*DESCRIPTION OF THE TASK*
Begin with the first line of the entries below and reproduce each line exactly, ending with the line that holds "properties its specification".

----- DATASET CONTENT -----

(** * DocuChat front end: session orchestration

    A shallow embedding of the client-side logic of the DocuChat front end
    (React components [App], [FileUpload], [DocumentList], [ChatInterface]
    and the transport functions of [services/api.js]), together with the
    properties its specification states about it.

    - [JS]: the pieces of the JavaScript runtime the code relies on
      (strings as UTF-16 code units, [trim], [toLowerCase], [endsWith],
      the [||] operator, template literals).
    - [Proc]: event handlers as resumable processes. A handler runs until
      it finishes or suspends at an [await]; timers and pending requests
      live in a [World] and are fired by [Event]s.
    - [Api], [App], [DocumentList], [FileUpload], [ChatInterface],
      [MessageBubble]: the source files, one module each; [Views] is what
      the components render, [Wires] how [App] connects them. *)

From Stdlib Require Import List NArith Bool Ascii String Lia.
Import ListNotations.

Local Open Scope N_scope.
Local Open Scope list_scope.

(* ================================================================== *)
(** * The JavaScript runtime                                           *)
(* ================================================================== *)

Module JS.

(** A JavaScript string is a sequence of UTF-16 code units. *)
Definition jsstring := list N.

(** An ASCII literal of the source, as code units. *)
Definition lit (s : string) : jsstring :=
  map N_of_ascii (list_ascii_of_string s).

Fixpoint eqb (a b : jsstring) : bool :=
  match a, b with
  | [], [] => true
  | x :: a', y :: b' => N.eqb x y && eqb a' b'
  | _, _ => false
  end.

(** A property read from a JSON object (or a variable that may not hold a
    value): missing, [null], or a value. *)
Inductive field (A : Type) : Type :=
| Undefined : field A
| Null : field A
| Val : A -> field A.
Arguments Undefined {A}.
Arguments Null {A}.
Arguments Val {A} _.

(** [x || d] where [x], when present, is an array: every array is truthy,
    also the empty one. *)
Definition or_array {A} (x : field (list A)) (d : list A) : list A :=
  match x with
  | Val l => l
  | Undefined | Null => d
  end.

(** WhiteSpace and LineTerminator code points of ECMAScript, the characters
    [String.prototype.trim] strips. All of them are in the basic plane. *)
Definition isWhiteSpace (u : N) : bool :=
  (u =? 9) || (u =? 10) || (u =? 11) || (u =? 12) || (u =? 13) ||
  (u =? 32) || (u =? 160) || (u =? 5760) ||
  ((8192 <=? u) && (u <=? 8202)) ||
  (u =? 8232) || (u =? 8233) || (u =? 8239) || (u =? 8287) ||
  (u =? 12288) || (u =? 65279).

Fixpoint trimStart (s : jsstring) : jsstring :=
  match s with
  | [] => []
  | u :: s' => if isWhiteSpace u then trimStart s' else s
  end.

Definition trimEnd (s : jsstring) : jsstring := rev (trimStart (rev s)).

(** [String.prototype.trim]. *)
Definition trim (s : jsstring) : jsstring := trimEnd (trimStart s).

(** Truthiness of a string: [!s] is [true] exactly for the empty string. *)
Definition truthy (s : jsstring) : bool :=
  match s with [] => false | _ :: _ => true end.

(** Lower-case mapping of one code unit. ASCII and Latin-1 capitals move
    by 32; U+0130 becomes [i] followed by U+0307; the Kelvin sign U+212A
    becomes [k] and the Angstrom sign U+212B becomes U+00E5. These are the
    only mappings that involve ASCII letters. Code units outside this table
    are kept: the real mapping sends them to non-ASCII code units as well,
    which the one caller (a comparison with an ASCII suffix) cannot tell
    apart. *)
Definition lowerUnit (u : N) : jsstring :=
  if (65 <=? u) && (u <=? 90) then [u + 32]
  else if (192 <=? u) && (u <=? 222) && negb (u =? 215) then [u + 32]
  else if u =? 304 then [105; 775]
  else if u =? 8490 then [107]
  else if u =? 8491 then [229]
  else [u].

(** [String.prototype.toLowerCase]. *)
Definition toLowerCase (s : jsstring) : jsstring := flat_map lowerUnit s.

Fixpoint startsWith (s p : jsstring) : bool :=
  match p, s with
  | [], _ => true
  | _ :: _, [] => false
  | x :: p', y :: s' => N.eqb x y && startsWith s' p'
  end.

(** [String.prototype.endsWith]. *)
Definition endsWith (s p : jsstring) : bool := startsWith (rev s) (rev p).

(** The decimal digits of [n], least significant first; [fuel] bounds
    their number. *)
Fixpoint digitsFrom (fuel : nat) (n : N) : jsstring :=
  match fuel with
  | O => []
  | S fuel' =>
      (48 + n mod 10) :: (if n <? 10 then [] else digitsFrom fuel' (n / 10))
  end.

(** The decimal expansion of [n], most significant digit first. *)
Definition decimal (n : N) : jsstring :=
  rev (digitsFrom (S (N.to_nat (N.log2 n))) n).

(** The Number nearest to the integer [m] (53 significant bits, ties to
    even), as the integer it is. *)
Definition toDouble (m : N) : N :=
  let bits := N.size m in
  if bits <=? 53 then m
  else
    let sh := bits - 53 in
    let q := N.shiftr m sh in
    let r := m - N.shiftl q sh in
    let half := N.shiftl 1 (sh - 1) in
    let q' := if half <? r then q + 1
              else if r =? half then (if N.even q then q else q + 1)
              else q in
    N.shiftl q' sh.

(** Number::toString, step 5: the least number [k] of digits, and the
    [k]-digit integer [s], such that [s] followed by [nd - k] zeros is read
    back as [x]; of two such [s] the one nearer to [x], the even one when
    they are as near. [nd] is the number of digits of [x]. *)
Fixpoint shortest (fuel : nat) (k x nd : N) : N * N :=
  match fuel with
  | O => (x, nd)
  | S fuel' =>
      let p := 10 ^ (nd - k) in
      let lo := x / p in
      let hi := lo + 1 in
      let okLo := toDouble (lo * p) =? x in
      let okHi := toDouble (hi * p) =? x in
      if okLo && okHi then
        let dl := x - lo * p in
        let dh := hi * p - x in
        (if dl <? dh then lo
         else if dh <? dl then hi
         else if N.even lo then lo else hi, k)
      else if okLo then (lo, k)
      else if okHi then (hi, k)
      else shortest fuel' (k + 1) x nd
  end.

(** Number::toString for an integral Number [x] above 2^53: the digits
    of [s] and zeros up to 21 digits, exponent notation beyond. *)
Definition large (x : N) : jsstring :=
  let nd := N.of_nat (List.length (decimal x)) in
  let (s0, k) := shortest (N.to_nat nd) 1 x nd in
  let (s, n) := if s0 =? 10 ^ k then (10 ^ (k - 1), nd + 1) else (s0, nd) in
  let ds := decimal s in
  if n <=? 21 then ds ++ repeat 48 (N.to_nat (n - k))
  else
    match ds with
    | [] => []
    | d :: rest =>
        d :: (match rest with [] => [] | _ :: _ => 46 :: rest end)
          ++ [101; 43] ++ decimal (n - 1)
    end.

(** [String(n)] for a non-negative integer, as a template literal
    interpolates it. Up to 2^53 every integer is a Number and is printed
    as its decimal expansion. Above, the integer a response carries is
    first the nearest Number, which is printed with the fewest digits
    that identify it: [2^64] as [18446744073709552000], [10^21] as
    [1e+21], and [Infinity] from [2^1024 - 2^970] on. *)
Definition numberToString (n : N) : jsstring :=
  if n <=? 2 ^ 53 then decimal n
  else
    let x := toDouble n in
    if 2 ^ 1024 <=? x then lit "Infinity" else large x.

-----

*ANSWER TO THE EXERCISE*
(** * DocuChat front end: session orchestration

    A shallow embedding of the client-side logic of the DocuChat front end
    (React components [App], [FileUpload], [DocumentList], [ChatInterface]
    and the transport functions of [services/api.js]), together with the
    properties its specification states about it.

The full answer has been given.